According to Eric Lendrum of American Greatness: “A new survey shows that young Americans who frequently use the Chinese-owned social media app TikTok are much more likely to get their news from content creators rather than actual news outlets.” I am long on record as being an early member of the ban TikTok camp, specifically because no other great power in history would allow an adversary to perform live-action social experiments on its youngest citizens. I read this article about young people viewing CCP propaganda as an alternative to “actual news outlets” and thought “yes that is bad, but what is worse is that this is a battle between the resistable force and the movable object.”

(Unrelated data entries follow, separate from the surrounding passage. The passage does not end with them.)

(** When the sequential path returns on the file of [make_empty_image],
    the pool path leaves the same file. *)
Lemma paths_same_file schedule sk X Y :
  image_dims fs imlist = Ok (X, Y) →
  skeleton zero fs imlist nstokes = Ok sk →
  Permutation schedule (seq 0 (length imlist)) →
  (fill_cube_with_images cast zero fs imlist nstokes sk).2 = Ok () →
  fill_cube_with_images_multiprocess cast zero fs imlist nstokes schedule sk
  = fill_cube_with_images cast zero fs imlist nstokes sk
  ∧ hdr (fill_cube_with_images cast zero fs imlist nstokes sk).1
    = cube_header X Y imlist nstokes ++ [("CRPIX3", HInt 1); ("CTYPE3", HStr "FREQ")].
Proof.
  intros Hdims Hsk Hperm Hok.
  pose proof (skeleton_hdr zero fs imlist nstokes sk X Y Hdims Hsk) as Hhdr.
  pose proof (fill_cube_with_images_units sk Hok) as Hunits.
  pose proof (fill_cube_with_images_body cast zero fs imlist nstokes sk Hok) as Hbody.
  pose proof (fill_cube_with_images_finalized cast zero fs imlist nstokes sk) as Hfin.
  rewrite Hok in Hfin. destruct Hfin as (sh & depth & out1 & _ & _ & Hh1 & Hseq).
  assert (Hseq_hdr : hdr (fill_cube_with_images cast zero fs imlist nstokes sk).1
                     = cube_header X Y imlist nstokes
                       ++ [("CRPIX3", HInt 1); ("CTYPE3", HStr "FREQ")]).
  { rewrite Hseq. apply finalize_cube_header. by rewrite Hh1. }
  split; [|done].
  assert (Hfe : first_error (seq 0 (length imlist))
                  (run_units cast zero fs imlist nstokes schedule sk ∅).2 = None).
  { apply first_error_none. intros c Hc. apply elem_of_seq in Hc.
    rewrite run_units_sol, decide_True by (rewrite Hperm; apply elem_of_seq; lia).
    f_equal. apply Hunits. lia. }
  unfold fill_cube_with_images_multiprocess. rewrite Hfe.
  destruct (fill_cube_with_images cast zero fs imlist nstokes sk) as [f r] eqn:Hrun.
  cbn [fst snd] in *. subst r. f_equal.
  assert (Hpool_hdr : hdr (update_fits_header
                             (run_units cast zero fs imlist nstokes schedule sk ∅).1
                             (fitsheader (Z.of_nat (length imlist))))
                      = hdr f).
  { rewrite Hseq_hdr. apply finalize_cube_header. by rewrite run_units_hdr. }
  assert (Hpool_body : body (update_fits_header
                               (run_units cast zero fs imlist nstokes schedule sk ∅).1
                               (fitsheader (Z.of_nat (length imlist))))
                       = body f).
  { rewrite update_fits_header_body, Hbody.
    by rewrite (run_units_perm cast zero fs imlist nstokes _ _ sk ∅ Hperm). }
  by apply FitsFile_eq.
Qed.

Lemma run_until_error_all_ok chans (out : FitsFile pixel) :
  (∀ c, c ∈ chans → (insert_channel cast zero c out fs imlist nstokes).2 = Ok ()) →
  (run_until_error cast zero fs imlist nstokes chans out).2 = Ok ().
Proof.
  revert out. induction chans as [|a rest IH]; intros out Hok; [done|].
  cbn [run_until_error]. rewrite (Hok a) by (by left).
  apply IH. intros c Hc. rewrite insert_channel_status. apply Hok. by right.
Qed.

(** The sequential path returns when the cube has a depth axis and the
    copy of every channel returns. *)
Lemma units_ok_sequential (out : FitsFile pixel) sh depth :
  open_update out = Ok sh → sh !! 1 = Some depth →
  (∀ c, c < length imlist → (insert_channel cast zero c out fs imlist nstokes).2 = Ok ()) →
  (fill_cube_with_images cast zero fs imlist nstokes out).2 = Ok ().
Proof.
  intros Hopen Hd Hok. unfold fill_cube_with_images. rewrite Hopen.
  destruct (fill_channels_until_error cast zero fs imlist nstokes out sh
              (seq 0 (length imlist)) Hopen) as [-> _].
  cbn [fst snd]. rewrite run_until_error_all_ok.
  - by rewrite Hd.
  - intros c Hc. apply elem_of_seq in Hc. apply Hok. lia.
Qed.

Blogger Chris Lovie-Taylor wrote about using WordPress Reader as his social network. I am only mildly acquainted with WordPress Reader because it is a part of wordpress.com instead of wordpress.org and both this site and The New Leaf Journal are powered by the WordPress software on a VPS. However, I do have a WordPress.com account and a created a single-page personal feed aggregator site (which could use a touch-up), so I have an idea of how WordPress Reader works. As Mr. Lovie-Taylor explains, you can automatically discover and follow WordPress.com site and add any site with an RSS/ATOM feed to your list of follows. I very much like the concept and appreciate that it allows following non-WordPress.com sites (.org sites can appear with the help of the Jetpack plugin but I am not running Jetpack on either of my sites). What I do not like is that it is tethered to WordPress.com. I think there is an idea here, however, for a “social” media site based on following external sites and sharing posts, maybe even with some Hypothes.is functionality.

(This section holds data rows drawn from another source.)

Lemma player_find_bar_before_first (t duration : Q) (markers : list marker) :
  match markers with
  | [] => True
  | first :: _ => (t < time first)%Q
  end ->
  Player.find_bar (Num t) duration markers = Player.Scan 0 0%Q duration.
Proof.
  destruct markers as [| first rest]; [reflexivity |].
  intros Hfirst. now apply player_scan_stops.
Qed.

(** The player's scan starts out at index 0, so before the first marker
    [updateCursor] still finds a marker, the first one, and shows its bar. *)
Lemma player_before_first_marker (s : Player.state) (first : marker)
    (rest : list marker) (c : Q) :
  Player.syncData s = Some (first :: rest) ->
  Player.currentTime s = Num c ->
  (c + Player.notationOffset s < time first)%Q ->
  Player.currentBar (Player.updateCursor s) = bar first.
Proof.
  intros Hsync Htime Hfirst.
  apply (updateCursor_selected s (first :: rest) first Hsync).
  rewrite Htime. cbn [add].
  now rewrite player_find_bar_before_first.
Qed.

(** C2, on the code: two seconds into a recording whose first marker is at
    five seconds, the editor produces no position (its state is unchanged),
    while the player shows the first marker's bar and moves the renderer
    cursor a fifth of the way into that bar (tick 768 of 3840, the audio
    being ten seconds long). *)
Theorem player_resolves_before_first_marker :
  let editor := loaded_editor late_start in
  let player := loaded_player late_start 10 (215 # 100) in
  Forall (fun m => ((215 # 100) + Player.notationOffset player < time m)%Q)
    late_start /\
  Editor.highlightCurrentBar 2 editor = editor /\
  cursor_of player = (0, 0, Num 0) /\
  Player.currentBar (Player.updateCursor player) = 1 /\
  Player.currentBarText (Player.updateCursor player) = 1 /\
  same (Player.tickPosition (Player.updateCursor player)) (of_Z 768).
Proof.
  cbn zeta. split; [| split; [| split; [| split; [| split]]]].
  - repeat constructor.
  - apply editor_before_first_marker. repeat constructor.
  - reflexivity.
  - apply (player_before_first_marker _ (Marker 1 5) [Marker 2 7] (215 # 100));
      reflexivity.
  - vm_compute. reflexivity.
  - vm_compute. reflexivity.
Qed.

(** ** At and beyond the last marker *)



(** In a list with non-decreasing times, a time at or beyond the last
    marker's is at or beyond every marker's. *)
Lemma reached_last_reached_all (before : list marker) (lastm : marker) (t : Q) :
  times_nondecreasing (before ++ [lastm]) -> (time lastm <= t)%Q ->
  Forall (fun m => (time m <= t)%Q) (before ++ [lastm]).
Proof.
  intros Hsorted Hlast. apply Forall_app. split.
  - eapply Forall_impl; [exact (times_nondecreasing_before _ _ _ Hsorted) |].
    cbn. intros x Hx. lra.
  - constructor; [exact Hlast | constructor].
Qed.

I have never used Linkedin. I have also never been tempted to use Linkedin. But what if Linkedin added some new feature to make me sign up? I quote from a report by Mr. Mauricio B. Holguin on AlternativeTo: “LinkedIn has introduced new AI-powered features aimed at improving professional networking, simplifying networking tasks such as making connections, job searching, and content sharing.” While using AI to help guide users’ Linkedin network interactions will surely (operative word) make Linkedin a better (other operative word) place, I will continue to sit on the sidelines.

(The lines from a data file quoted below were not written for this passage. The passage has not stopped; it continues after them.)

Lemma issue_success (qs : list Query) (results : list ResultRow) (log : list Query) :
  (forall n, (n < List.length qs)%nat -> fails db (List.length log + n) = false) ->
  issue db qs results log = (Returned (results ++ rows_of db qs), log ++ qs).
Proof.
  revert results log. induction qs as [|qy qs IH]; intros results log Hup.
  - unfold rows_of. simpl. unfold ret. now rewrite !app_nil_r.
  - simpl. unfold bind, db_all.
    pose proof (Hup 0%nat ltac:(simpl; lia)) as H0. rewrite Nat.add_0_r in H0.
    rewrite H0, IH.
    + unfold rows_of. simpl. now rewrite <- !app_assoc.
    + intros n Hn. rewrite length_app. simpl.
      replace (List.length log + 1 + n)%nat with (List.length log + S n)%nat by lia.
      apply Hup. simpl. lia.
Qed.

Lemma issue_failure (qs : list Query) (results : list ResultRow) (log : list Query)
    (k : nat) :
  (k < List.length qs)%nat ->
  (forall n, (n < k)%nat -> fails db (List.length log + n) = false) ->
  fails db (List.length log + k) = true ->
  issue db qs results log = (Thrown, log ++ firstn (S k) qs).
Proof.
  revert results log k. induction qs as [|qy qs IH]; intros results log k Hk Hup Hdown.
  - simpl in Hk. lia.
  - simpl issue. unfold bind, db_all.
    destruct k as [|k].
    + rewrite Nat.add_0_r in Hdown. rewrite Hdown. reflexivity.
    + pose proof (Hup 0%nat ltac:(lia)) as H0. rewrite Nat.add_0_r in H0.
      rewrite H0, (IH _ _ k).
      * change (firstn (S (S k)) (qy :: qs)) with (qy :: firstn (S k) qs).
        now rewrite <- app_assoc.
      * simpl in Hk. lia.
      * intros n Hn. rewrite length_app. simpl.
        replace (List.length log + 1 + n)%nat with (List.length log + S n)%nat by lia.
        apply Hup. lia.
      * rewrite length_app. simpl.
        now replace (List.length log + 1 + k)%nat with (List.length log + S k)%nat by lia.
Qed.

I decided to request an invite to Bluesky a couple of weeks ago when I saw that it allowed for using one’s own domain as a handle and had RSS support. I finally received my invite on February 4. I made my account, set it up with my domain, and added my Bluesky RSS feed to my feed aggregator site. Two days after I received my invite and made my account, Bluesky announced invite-free sign-ups.

Reclaiming the Web with a Personal Reader by Facundo Olano (olano.dev)
I realized that I had been using Twitter, and now Mastodon, as an information hub rather than a social network. I was following people just to get notified when they blogged on their websites; I was following bots to get content from link aggregators. Mastodon wasn’t the right tool for that job.

I came across an interesting passage by blogger Facundo Olano in his blog post about creating a personal feed reader to follow good and meaningful writing from around the web (see the source code for his interesting feed reader project). He assessed his prior usage of Twitter (now “X”) and Mastodon and realized that he was “following people just to get notified when they blogged on their websites,” in effect “following bots to get content from link aggregators.” He concluded that “Mastodon wasn’t the right tool for the job.” I wholeheartedly agree with Mr. Olano’s assessment as well as his preference for using personal feed readers to stay abreast of updates from interesting authors instead of social media platforms such as Facebook, X (or Twitter), and even Mastodon. Feeds are the best way for following individual websites and authors (combined with newsletters in some cases). Social media and networking serve different purposes, but I will grant that they can play a limited role in discovering new authors and articles (preferably combined with a read-it-later tool).